小さな手には収まりきらないほど大きくて上質なマナ石。誰のかなんて言うまでもない。背中に氷が張り付いたようにさあっと血の気が引いた。
死んだ? チレッタが?
そう思った途端、体から力が抜けた。がくん、と倒れ込むようにして地面に膝がつき、あ、あ、と意味の無い音が口からこぼれる。遠くで絶叫が聞こえた。自分の声に似ている気もしたが、あんな風に叫んだことがないから分からなかった。
ようやく絶叫が止んだ時、ミスラの傍らで泣いていたはずの赤ん坊がケタケタと不気味に笑い始めた。笑い声は耳鳴りのように平衡感覚をむしばみ、まともに立っていられなくなる。ずぶずぶと何かに沈んでゆく感覚に下を向くと、いつの間にか足元は血液の沼に変わっていた。笑い続ける赤ん坊はミスラのすねあたりをものすごい力で握り締め、赤紫色の唇をにたりと歪めた。
「最高の悲鳴と絶望をありがとう、ミスラ」
「あなたは……」
不意に嵐のように風が吹き荒れた。思わず目をつぶってしまう直前に見た赤ん坊の目は、血のように真っ赤だった。
*
「あなたの仕業だったんですね」
オーエンのベッドの上で目を覚ましたミスラの開口一番はそれだった。全裸にガウンだけを羽織ってそばの椅子に腰かけていたオーエンは、ふだんは気だるげな緑色の瞳が不快そうにゆがめられているのを見てほくそ笑んだ。あれだけ悲鳴をあげていたのだ、きっとさぞかしいい夢が見られたのだろう。上体を起こしたミスラが髪をくしゃりと掻き混ぜる腕はわずかに震えていた。思わずにたりと歪んだ口角を隠すように頬杖をつき、わざとらしく口を尖らせる。

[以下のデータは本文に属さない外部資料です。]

Lemma nodup_snd {A B} (l : list (A * B)) x y b : NoDup (map snd l) -> In (x, b) l -> In (y, b) l -> x = y.
Proof.
  induction l as [|[a b'] l IH]; intros Hnd Hx Hy; [done|]. simpl in Hnd. apply NoDup_cons in Hnd as [Hnot Hnd].
  assert (forall z, In (z, b') l -> False) as Hno.
  { intros z Hz. apply Hnot. apply (in_map snd) in Hz. by apply list_elem_of_In. }
  destruct Hx as [Hx|Hx], Hy as [Hy|Hy]; simplify_eq; [done|by destruct (Hno _ Hy)|by destruct (Hno _ Hx)|by apply IH].
Qed.

(** A number in the registry has one meaning and is for what may travel.
    Two keys carried under the same number are two spellings of one key; a key
    with a number is not private to the host, so nothing private can ever be
    put in a record; its number is taken and none that was retired; and a
    second spelling has the scope and the number of the first. *)
Theorem kind_registry b path :
  (kind_of b path <> NCFG_KIND_NONE ->
   scope_of b (Some path) <> SCOPE_HOST_PRIVATE /\ kind_is_taken (kind_of b path) = true /\
   ~ In (kind_of b path) RETIRED /\
   forall b' path', kind_of b' path' = kind_of b path -> b' = b /\ key_canonical b' path' = key_canonical b path) /\
  kind_of b (key_canonical b path) = kind_of b path /\
  scope_of b (Some (key_canonical b path)) = scope_of b (Some path).
Proof.
  assert (scope_of b (Some (key_canonical b path)) = scope_of b (Some path)) as Hscope.
  { unfold scope_of. by rewrite canonical_idempotent. }
  split; [|split; [unfold kind_of; by rewrite canonical_idempotent|done]].
  intros Hk. destruct (kind_of_entry b path Hk) as (p & Hin & Hp).
  pose proof kinds_ok as Hok. rewrite forallb_forall in Hok. specialize (Hok _ Hin). unfold kind_entry_ok in Hok.
  rewrite !andb_true_iff, !negb_true_iff in Hok. destruct Hok as [[[[_ _] Hret] _] Hsc].
  rewrite Hp, Hscope in Hsc. apply bool_decide_eq_false in Hsc. split; [done|]. split; [|split].
  - unfold kind_is_taken. rewrite (proj2 (existsb_exists _ KINDS)), orb_true_r; [done|].
    eexists. split; [exact Hin|]. apply Z.eqb_refl.
  - intros Hr. apply not_true_iff_false in Hret. apply Hret, existsb_exists. eexists. split; [exact Hr|]. apply Z.eqb_refl.
  - intros b' path' E. rewrite <- E in Hk. destruct (kind_of_entry b' path' Hk) as (p' & Hin' & Hp'). rewrite E in Hin'.
    pose proof (nodup_snd _ _ _ _ kinds_distinct Hin' Hin) as [= -> ->]. split; [done|]. congruence.
Qed.

Lemma kind_registry_witness :
  kind_of BLOCK_GLOBAL (bytes "dns.servers") = 0x00010001 /\
  scope_of BLOCK_GLOBAL (Some (bytes "dns.servers")) <> SCOPE_HOST_PRIVATE.
Proof.
  split; [vm_compute; reflexivity|].
  apply (proj1 (kind_registry BLOCK_GLOBAL (bytes "dns.servers"))). vm_compute. discriminate.
Defined.

(** ** The nearest exception *)

(** [e] is the path [p] or a block around it. *)
Definition covers (e p : list byte) : Prop := p = e \/ exists rest, p = e ++ DOT :: rest.

Definition excepts (b : block) (e : list byte) (s : scope) : Prop :=
  exists name, In (b, name, s) EXCEPTIONS /\ bytes name = e.

Lemma exception_for_spec b path n :
  match exception_for b path n with
  | Some s => excepts b (take n path) s
  | None => forall s, ~ excepts b (take n path) s
  end.
Proof.
  unfold exception_for. destruct (find _ EXCEPTIONS) as [[[b' name] s]|] eqn:E; simpl.
  - apply find_some in E as [Hin Hb]. apply andb_true_iff in Hb as [Hb Hp].
    apply bool_decide_eq_true in Hb as ->. apply bytes_eqb_true in Hp. by exists name.
  - intros s (name & Hin & Hp). pose proof (find_none _ _ E _ Hin) as H. simpl in H.
    rewrite bool_decide_eq_true_2, Hp, (proj2 (bytes_eqb_true _ _)) in H by done. done.
Qed.

Lemma excepts_unique b e s s' : excepts b e s -> excepts b e s' -> s = s'.
Proof.
  intros (name & Hin & Hn) (name' & Hin' & Hn'). assert (name = name') as <- by (apply bytes_inj; congruence).
  pose proof exceptions_distinct as Hnd. revert Hin Hin' Hnd. generalize EXCEPTIONS. intros l.
  induction l as [|[k v] l IH]; intros Hx Hy Hnd; [done|]. simpl in Hnd. apply NoDup_cons in Hnd as [Hnot Hnd].
  assert (forall v', In (k, v') l -> False) as Hno.
  { intros v' Hz. apply Hnot. apply (in_map fst) in Hz. by apply list_elem_of_In. }
  destruct Hx as [Hx|Hx], Hy as [Hy|Hy]; simplify_eq; [done|by destruct (Hno _ Hy)|by destruct (Hno _ Hx)|by apply IH].
Qed.

(** The end of the path, or a dot. *)
Definition boundary (path : list byte) (n : nat) : Prop := n = length path \/ path !! n = Some DOT.

Lemma covers_boundary e path : covers e path <-> boundary path (length e) /\ take (length e) path = e.
Proof.
  split.
  - intros [->|[rest ->]]; [split; [by left|by apply take_ge]|].
    split; [right; rewrite lookup_app_r by lia; by rewrite Nat.sub_diag|apply take_app_length].
  - intros [[Hb|Hb] He]; [left; rewrite <- He; symmetry; apply take_ge; lia|]. right.
    exists (drop (S (length e)) path). rewrite <- He at 1. symmetry. by apply take_drop_middle.
Qed.

Lemma back_to_dot_spec path n :
  (n <= length path)%nat ->
  (back_to_dot path n <= n)%nat /\
  (forall k, (back_to_dot path n <= k < n)%nat -> path !! k <> Some DOT) /\
  (back_to_dot path n <> 0%nat -> path !! (pred (back_to_dot path n)) = Some DOT).
Proof.
  induction n as [|n IH]; intros Hn; cbn [back_to_dot]; [split; [lia|split; [lia|done]]|].
  destruct IH as (H1 & H2 & H3); [lia|]. destruct (lookup_lt_is_Some_2 path n ltac:(lia)) as [c Hc]. rewrite Hc.
  destruct (byte_eqb_spec c DOT) as [->|Hne]; [split; [lia|split; [lia|done]]|].
  split; [lia|]. split; [|done]. intros k Hk. destruct (decide (k = n)) as [->|]; [congruence|]. apply H2. lia.
Qed.

Lemma scope_walk_spec fuel b path n :
  (n < fuel)%nat -> (n <= length path)%nat -> (n = 0%nat \/ boundary path n) ->
  (forall e s, excepts b e s -> covers e path -> (length e <= n)%nat) ->
  (exists e, excepts b e (scope_walk fuel b path n) /\ covers e path /\
     forall e' s', excepts b e' s' -> covers e' path -> (length e' <= length e)%nat) \/
  (scope_walk fuel b path n = block_default_scope b /\ forall e s, excepts b e s -> covers e path -> e = []).
Proof.
  revert n. induction fuel as [|fuel IH]; intros n Hf Hn Hb Hmax; [lia|]. destruct n as [|n].
  { right. split; [done|]. intros e s He Hc. specialize (Hmax e s He Hc). destruct e; [done|simpl in Hmax; lia]. }
  cbn [scope_walk]. destruct Hb as [Hb|Hb]; [done|]. pose proof (exception_for_spec b path (S n)) as Hx.
  destruct (exception_for b path (S n)) as [s|].
  - left. exists (take (S n) path). split; [done|]. rewrite covers_boundary. rewrite length_take_le by lia.
    split; [done|]. intros e' s' He' Hc'. by eapply Hmax.
  - destruct (back_to_dot_spec path (S n) Hn) as (H1 & H2 & H3). set (m := back_to_dot path (S n)) in *.
    apply IH; [lia|lia| |].
    + destruct (decide (m = 0%nat)) as [->|Hm]; [by left|right; right]. by apply H3.
    + intros e s He Hc. pose proof (Hmax e s He Hc) as Hle. pose proof Hc as Hc'. apply covers_boundary in Hc' as [He1 He2].
      destruct (decide (length e = S n)) as [El|El]; [exfalso; apply (Hx s); rewrite <- El, He2; exact He|].
      destruct He1 as [He1|He1]; [lia|]. destruct (decide (m <= length e)%nat) as [Hm|Hm]; [|lia].
      by destruct (H2 (length e) ltac:(lia)).
Qed.

(** The scope of a key is that of the nearest exception around it. It is
    the scope of the longest path of the table that is the key or a block
    around it, in its canonical spelling; where the table names none, it is
    its block's default; and a block this build does not know publishes
    nothing. *)
Theorem scope_nearest b path :
  block_known b = true ->
  let p := key_canonical b path in
  (exists e, excepts b e (scope_of b (Some path)) /\ covers e p /\
     forall e' s', excepts b e' s' -> covers e' p -> (length e' <= length e)%nat) \/
  (scope_of b (Some path) = block_default_scope b /\ forall e s, excepts b e s -> ~ covers e p).
Proof.
  intros Hb p. unfold scope_of. rewrite Hb. cbn [negb]. fold p.
  destruct (scope_walk_spec (S (length p)) b p (length p)) as [H|[H1 H2]]; [lia|lia|right; by left| |by left|].
  { intros e s _ [->|[rest ->]]; [done|]. rewrite length_app. lia. }
  right. split; [done|]. intros e s He Hc. specialize (H2 e s He Hc) as ->.
  destruct He as (name & Hin & Hn). assert (forallb (fun e => negb (bytes_eqb (bytes (snd (fst e))) [])) EXCEPTIONS = true) as Hne
    by (vm_compute; reflexivity). rewrite forallb_forall in Hne. specialize (Hne _ Hin). simpl in Hne. by rewrite Hn in Hne.
Qed.

Lemma scope_nearest_witness :
  scope_of BLOCK_INTERFACE (Some (bytes "kind.bridge.members")) = SCOPE_HOST_PRIVATE /\
  ((exists e, excepts BLOCK_INTERFACE e (scope_of BLOCK_INTERFACE (Some (bytes "kind.bridge.members"))) /\
     covers e (key_canonical BLOCK_INTERFACE (bytes "kind.bridge.members")) /\
     forall e' s', excepts BLOCK_INTERFACE e' s' -> covers e' (key_canonical BLOCK_INTERFACE (bytes "kind.bridge.members")) ->
       (length e' <= length e)%nat) \/
   (scope_of BLOCK_INTERFACE (Some (bytes "kind.bridge.members")) = block_default_scope BLOCK_INTERFACE /\
    forall e s, excepts BLOCK_INTERFACE e s -> ~ covers e (key_canonical BLOCK_INTERFACE (bytes "kind.bridge.members")))).
Proof.
  split; [vm_compute; reflexivity|].
  apply (scope_nearest BLOCK_INTERFACE (bytes "kind.bridge.members")). reflexivity.
Defined.

(** The certificates of wired 802.1X are at the scope of their block, the
    host's, and have no number. *)
Lemma dot1x_certificates :
  Forall (fun key => scope_of BLOCK_INTERFACE (Some (bytes key)) = SCOPE_HOST /\
                     kind_of BLOCK_INTERFACE (bytes key) = NCFG_KIND_NONE)
    ["dot1x.ca_cert"; "dot1x.client_cert"; "dot1x.private_key"].
Proof. repeat constructor; vm_compute; reflexivity. Qed.
Lemma does_push b name (o : op B) why inv :
  silenced b o = false -> refusal_of b o why = None -> does (push_gated (O := view_ops) b name o why inv) [(o, inv)].
Proof. intros Hs Hr v. by apply push_gated_view. Qed.

Lemma does_for (one : interface -> State (view B) unit) change l :
  (forall i, does (one i) (change i)) -> does (for_interfaces (O := view_ops) one l) (l ≫= change).
Proof.
  intros H. induction l as [|i l IH]; intros v; [exists v; by rewrite app_nil_r|]. cbn [for_interfaces mbind list_bind].
  destruct (H i v) as (v1 & E1 & H1). rewrite (view_seq _ _ _ _ _ E1). destruct (IH v1) as (v2 & E2 & H2).
  exists v2. split; [done|]. rewrite H2, H1. by rewrite app_assoc.
Qed.

Lemma plan_sysctls_view b o :
  unobstructed b -> does (plan_sysctls (O := view_ops) b o) (sysctl_changes o (dc_interfaces (bd_desired b))).
Proof.
  intros Hb v. unfold plan_sysctls, sysctl_changes.
  destruct (does_for (plan_accept_ra_one (O := view_ops) b o) (accept_ra_change o) (dc_interfaces (bd_desired b))) with v
    as (v1 & E1 & H1).
  { intros i. unfold plan_accept_ra_one, accept_ra_change. cbn zeta. destruct (if asks_for_slaac i false then _ else _) as [w|]; [|apply does_nothing].
    destruct (_ && _); [apply does_warn|]. destruct (accept_ra_settled _ _ _ _); [apply does_nothing|].
    intros v0. assert (exists seen, accept_ra_observed (O := view_ops) (B := B) (if_name i) (find_link o (if_name i) ≫= ol_accept_ra) v0 = (seen, v0)) as [seen Es].
    { unfold accept_ra_observed. destruct (find_link o (if_name i) ≫= ol_accept_ra) as [s|]; [|by eexists].
      destruct (ra_effective s); [by eexists|]. destruct (ra_value s =? 1); by eexists. }
    rewrite (view_seq _ _ _ _ _ Es). apply push_gated_view; apply Hb; auto. }
  unfold plan_accept_ra. rewrite (view_seq _ _ _ _ _ E1).
  destruct (does_for (plan_forwarding_one (O := view_ops) b o) (forwarding_change o) (dc_interfaces (bd_desired b))) with v1
    as (v2 & E2 & H2).
  { intros i. unfold plan_forwarding_one, forwarding_change, forwarding_wanted. cbn zeta.
    destruct (match if_forwarding i with Some f => _ | None => _ end) as [w|]; [|apply does_nothing].
    destruct (bool_decide _); [apply does_nothing|]. apply does_push; apply Hb; auto. }
  unfold plan_forwarding. rewrite (view_seq _ _ _ _ _ E2).
  destruct (does_for (plan_privacy_one (O := view_ops) b o) (privacy_change o) (dc_interfaces (bd_desired b))) with v2
    as (v3 & E3 & H3).
  { intros i. unfold plan_privacy_one, privacy_change, privacy_wanted. cbn zeta.
    destruct (if asks_for_slaac i true then _ else _) as [w|]; [|apply does_nothing].
    destruct (_ && _); [apply does_warn|]. destruct (bool_decide _); [apply does_nothing|]. apply does_push; apply Hb; auto. }
  exists v3. split; [exact E3|]. rewrite H3, H2, H1. by rewrite <- !app_assoc.
Qed.

End Plans.

Section Loop.
Context (writable : sysctl_file -> bool) (root : string).

Notation accept_ra_file n := (CONF "ipv6" n "accept_ra").
Notation privacy_file n := (CONF "ipv6" n "use_tempaddr").
Notation forwarding4 n := (CONF "ipv4" n "forwarding").
Notation forwarding6 n := (CONF "ipv6" n "forwarding").

Definition files_of (n : string) : list sysctl_file :=
  [accept_ra_file n; forwarding4 n; forwarding6 n; privacy_file n].

(** A name whose four files are there, can be written and have paths that
    fit. *)
Definition reachable (n : string) : Prop :=
  name_is_a_component (Some n) = true /\
  forall f, f ∈ files_of n -> writable f = true /\ (String.length (path_text root f) < SYSCTL_PATH_MAX)%nat.

Definition present (fs : files) (n : string) : Prop := forall f, f ∈ files_of n -> is_Some (fs !! f).

Hypothesis Hroot : root_is_usable (Some root) = true.

Lemma write_ok fs n f value :
  reachable n -> f ∈ files_of n -> is_Some (fs !! f) -> write_value writable fs root f value = Some (<[f := value]> fs).
Proof.
  intros [_ Hr] Hin [x Hx]. destruct (Hr f Hin) as [Hw Hl]. unfold write_value.
  rewrite (proj2 (Nat.ltb_lt _ _) Hl), Hx, Hw. done.
Qed.

Lemma read_fits n f fs : reachable n -> f ∈ files_of n -> read_joined fs root f = read_value fs f.
Proof.
  intros [_ Hr] Hin. destruct (Hr f Hin) as [_ Hl]. unfold read_joined.
  change HOST_PATH_MAX with SYSCTL_PATH_MAX. by rewrite (proj2 (Nat.ltb_lt _ _) Hl).
Qed.

(** Writing a set of files with one value. *)
Definition write_all (fs : files) (l : list sysctl_file) (value : list byte) : files :=
  foldl (fun fs f => <[f := value]> fs) fs l.

Lemma write_all_lookup fs l value f :
  write_all fs l value !! f = if bool_decide (f ∈ l) then Some value else fs !! f.
Proof.
  revert fs. induction l as [|g l IH]; intros fs.
  - cbn. rewrite bool_decide_false by apply not_elem_of_nil. done.
  - change (write_all fs (g :: l) value) with (write_all (<[g := value]> fs) l value). rewrite IH. destruct (decide (f ∈ l)) as [Hin|Hin].
    + rewrite !bool_decide_true by (done || apply elem_of_cons; by right). done.
    + rewrite bool_decide_false by done. destruct (decide (g = f)) as [->|Hne].
      * rewrite lookup_insert_eq, bool_decide_true by (apply elem_of_cons; by left). done.
      * rewrite lookup_insert_ne by done. rewrite bool_decide_false; [done|]. rewrite elem_of_cons. naive_solver.
Qed.

(** The files each of the three ops writes. *)
Lemma exec_accept_ra {B} fs n w :
  reachable n -> present fs n -> w = 1 \/ w = 2 ->
  exec_sysctl writable (Some root) fs (SYSCTL_SET_ACCEPT_RA (Some n) w : op B) =
    Some (write_all fs [accept_ra_file n] (bytes (if w =? 1 then "1" else "2"))).
Proof.
  intros Hr Hp Hw. cbn [exec_sysctl]. unfold set_accept_ra. rewrite Hroot, (proj1 Hr). cbn [negb orb].
  replace (negb (w =? 1) && negb (w =? 2)) with false by (destruct Hw as [-> | ->]; done).
  apply (write_ok fs n); [done|unfold files_of; rewrite !elem_of_cons; auto|apply Hp; unfold files_of; rewrite !elem_of_cons; auto].
Qed.

Lemma exec_privacy {B} fs n w :
  reachable n -> present fs n ->
  exec_sysctl writable (Some root) fs (SYSCTL_SET_PRIVACY (Some n) w : op B) =
    Some (write_all fs [privacy_file n] (bytes (if w then "2" else "0"))).
Proof.
  intros Hr Hp. cbn [exec_sysctl]. unfold set_privacy. rewrite Hroot, (proj1 Hr). cbn [negb orb].
  apply (write_ok fs n); [done|unfold files_of; rewrite !elem_of_cons; auto|apply Hp; unfold files_of; rewrite !elem_of_cons; auto].
Qed.

Lemma exec_forwarding {B} fs n w :
  reachable n -> present fs n ->
  exec_sysctl writable (Some root) fs (SYSCTL_SET_FORWARDING (Some n) w : op B) =
    Some (write_all fs [forwarding4 n; forwarding6 n] (bytes (if w then "1" else "0"))).
Proof.
  intros Hr Hp. cbn [exec_sysctl]. unfold set_forwarding. rewrite Hroot, (proj1 Hr). cbn [negb orb].
  rewrite (write_ok fs n); [|done|unfold files_of; rewrite !elem_of_cons; auto|apply Hp; unfold files_of; rewrite !elem_of_cons; auto].
  rewrite (write_ok _ n); [done|done|unfold files_of; rewrite !elem_of_cons; auto|].
  rewrite lookup_insert_ne by done. apply Hp. unfold files_of. rewrite !elem_of_cons. auto.
Qed.

Lemma exec_sysctls_app {B} fs (os os' : list (op B)) :
  exec_sysctls writable (Some root) fs (os ++ os') =
  match exec_sysctls writable (Some root) fs os with
  | Some fs' => exec_sysctls writable (Some root) fs' os'
  | None => None
  end.
Proof. revert fs. induction os as [|o os IH]; intros fs; cbn; [done|]. destruct (exec_sysctl _ _ fs o); [apply IH|done]. Qed.

(** What a file holds afterwards: what was written, or what it held. *)
Definition after (value : option (list byte)) (old : option (list byte)) : option (list byte) :=
  match value with Some v => Some v | None => old end.

(** One of the three phases: each interface asks for at most one write, of files
    no other interface of the phase names. *)
Section Phase.
Context {B : Type} (targets : string -> list sysctl_file) (change : interface -> list (op B * option (op B)))
  (value : interface -> option (list byte)).
Hypothesis targets_apart : forall n m f, f ∈ targets n -> f ∈ targets m -> n = m.
Hypothesis change_writes : forall i n fs, if_name i = Some n -> reachable n -> present fs n ->
  match value i with
  | None => change i = []
  | Some v => exists o inv, change i = [(o, inv)] /\
      exec_sysctl writable (Some root) fs o = Some (write_all fs (targets n) v)
  end.

Lemma exec_phase (l : list interface) : forall fs,
  NoDup (map if_name l) ->
  (forall i, i ∈ l -> exists n, if_name i = Some n /\ reachable n /\ present fs n) ->
  exists fs', exec_sysctls writable (Some root) fs (map fst (l ≫= change)) = Some fs' /\
    (forall f, is_Some (fs !! f) -> is_Some (fs' !! f)) /\
    (forall i n v f, i ∈ l -> if_name i = Some n -> value i = Some v -> f ∈ targets n -> fs' !! f = Some v) /\
    (forall f, (forall i n, i ∈ l -> if_name i = Some n -> is_Some (value i) -> f ∉ targets n) -> fs' !! f = fs !! f).
Proof.
  induction l as [|i l IH]; intros fs Hnd Hl.
  { exists fs. split; [done|]. split; [done|]. split; [|done]. intros i n v f Hin. by apply elem_of_nil in Hin. }
  cbn [map] in Hnd. apply NoDup_cons in Hnd as [Hi Hnd].
  assert (forall j m, j ∈ l -> if_name j = Some m -> if_name i <> Some m) as Hother.
  { intros j m Hj Hm E. apply Hi. rewrite E, <- Hm. apply list_elem_of_In, in_map_iff. exists j. split; [done|by apply list_elem_of_In]. }
  destruct (Hl i ltac:(apply elem_of_cons; by left)) as (n & Hn & Hr & Hp).
  pose proof (change_writes i n fs Hn Hr Hp) as Hc. cbn [mbind list_bind]. rewrite map_app.
  rewrite exec_sysctls_app.
  destruct (value i) as [v|] eqn:Ev.
  - destruct Hc as (o & inv & Ec & Eo). rewrite Ec. cbn [map fst exec_sysctls]. rewrite Eo.
    assert (forall f, is_Some (fs !! f) -> is_Some (write_all fs (targets n) v !! f)) as Hkeep.
    { intros f Hf. rewrite write_all_lookup. by case_bool_decide. }
    destruct (IH (write_all fs (targets n) v) Hnd) as (fs' & E & Hdom & Hset & Hstay).
    { intros j Hj. destruct (Hl j ltac:(apply elem_of_cons; by right)) as (m & Hm & Hrm & Hpm).
      exists m. split; [done|]. split; [done|]. intros f Hf. apply Hkeep, Hpm, Hf. }
    exists fs'. split; [exact E|]. split; [auto|]. split.
    + intros j m w f [->|Hj]%elem_of_cons Hm Hw Hf; [|by apply (Hset j m w)].
      rewrite Ev in Hw. injection Hw as <-. rewrite Hn in Hm. injection Hm as <-.
      rewrite Hstay; [by rewrite write_all_lookup, bool_decide_true|].
      intros j m Hj Hm _ Hf'. apply (Hother j m Hj Hm). rewrite Hn. f_equal. by apply (targets_apart n m f).
    + intros f Hf. rewrite Hstay by (intros j m Hj; apply Hf, elem_of_cons; by right).
      rewrite write_all_lookup, bool_decide_false; [done|]. apply (Hf i n); [apply elem_of_cons; by left|done|by rewrite Ev].
  - rewrite Hc. cbn [map exec_sysctls]. destruct (IH fs Hnd) as (fs' & E & Hdom & Hset & Hstay).
    { intros j Hj. apply Hl, elem_of_cons. by right. }
    exists fs'. split; [exact E|]. split; [done|]. split.
    + intros j m w f [->|Hj]%elem_of_cons Hm Hw Hf; [congruence|by apply (Hset j m w)].
    + intros f Hf. apply Hstay. intros j m Hj. apply Hf, elem_of_cons. by right.
Qed.

Lemma phase_after (l : list interface) fs :
  NoDup (map if_name l) ->
  (forall i, i ∈ l -> exists n, if_name i = Some n /\ reachable n /\ present fs n) ->
  exists fs', exec_sysctls writable (Some root) fs (map fst (l ≫= change)) = Some fs' /\
    (forall i, i ∈ l -> exists n, if_name i = Some n /\ reachable n /\ present fs' n) /\
    (forall i n f, i ∈ l -> if_name i = Some n -> f ∈ targets n -> fs' !! f = after (value i) (fs !! f)) /\
    (forall f, (forall n, f ∉ targets n) -> fs' !! f = fs !! f).
Proof.
  intros Hnd Hl. destruct (exec_phase l fs Hnd Hl) as (fs' & E & Hdom & Hset & Hstay). exists fs'. split; [done|]. split; [|split].
  - intros i Hi. destruct (Hl i Hi) as (n & Hn & Hr & Hp). exists n. split; [done|]. split; [done|]. intros f Hf. by apply Hdom, Hp.
  - intros i n f Hi Hn Hf. destruct (value i) as [v|] eqn:Ev; cbn [after]; [by apply (Hset i n v)|]. apply Hstay.
    intros j m Hj Hm Hv Hf'. rewrite <- (targets_apart n m f Hf Hf'), <- Hn in Hm.
    apply list_elem_of_lookup_1 in Hi as [x Hx]. apply list_elem_of_lookup_1 in Hj as [y Hy].
    assert (x = y) as ->; [|rewrite Hx in Hy; simplify_eq; rewrite Ev in Hv; by destruct Hv].
    apply (NoDup_lookup (map if_name l) x y (if_name i)); [done|..]; change (map if_name l) with (if_name <$> l); rewrite list_lookup_fmap.
    + by rewrite Hx.
    + by rewrite Hy, <- Hm.
  - intros f Hf. apply Hstay. auto.
Qed.

End Phase.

「仕業だなんてひどいなあ。たくさん腰を振って疲れてるお前を労わってあげようと思ったのに」
「しらじらしい……夢の雫を使ったんでしょう。ああいう精神攻撃みたいなの、あなた好きそうですもんね」
「なあんだ。そこまで気付いてたの」
「当たり前でしょう。俺を誰だと思ってるんです」
バレたなら仕方ないと開き直ると、大きくため息を吐かれた。ミスラの言う通りだった。体を重ねた後、オーエンの隣で寝こけていたミスラの口に夢の雫を注いだのだ。誰かの悪夢と悲鳴が閉じ込められた、飲むと特別な夢が見られる紫色の液体を。ミスラに飲ませた夢の雫には、生まれ落ちた時に母親の命を奪った赤ん坊が最初に見た夢を閉じ込めてあった。それを見たミスラがその母親を夢の中で誰に結び付けたかなんて、ミスラを殺そうとしたことのある魔法使いなら誰だって分かるだろう。そこに手を出すのがどれだけ危険なことであるのかも。それでもオーエンはこの男の悲鳴と絶望が欲しかった。
「お前の悲鳴、すごく良かった。今までに聞いた誰のよりもぞくぞくした」
オーエンはミスラの悲鳴を間近で取り込んだ時の心地良さを思い出し、うっとりと呟く。例えるならそれは極上の美酒のようだった。悲鳴は体内で上質な魔力に変わり、脳髄が痺れるほどに甘い陶酔状態へとオーエンを引きずり込んだ。自身とミスラの魔力とが拮抗し腹のあたりでぐるぐると蠢いている気がして、オーエンはそっと右手を腹に添えた。
「はあ……悪趣味な人だな」
腹を押さえてふふふと夢見心地に笑うオーエンをミスラは呆れた目で見つめ、気だるそうに首の裏を掻いた。特異体質のせいか元々の性格か、オーエンの好む魔法や呪いは趣味の悪いものが多い。相手の最も嫌がる方法で確実に精神を蝕んでゆく。もしあの悪夢を見たのがミスラでなければ、オーエンに差し出すものは悲鳴だけでは済まなかったろう。チレッタが子どもを産んで死ぬ。そんなことあるはずがないと分かっていても、夢は覚めなければ現実と何ら変わりないのだ。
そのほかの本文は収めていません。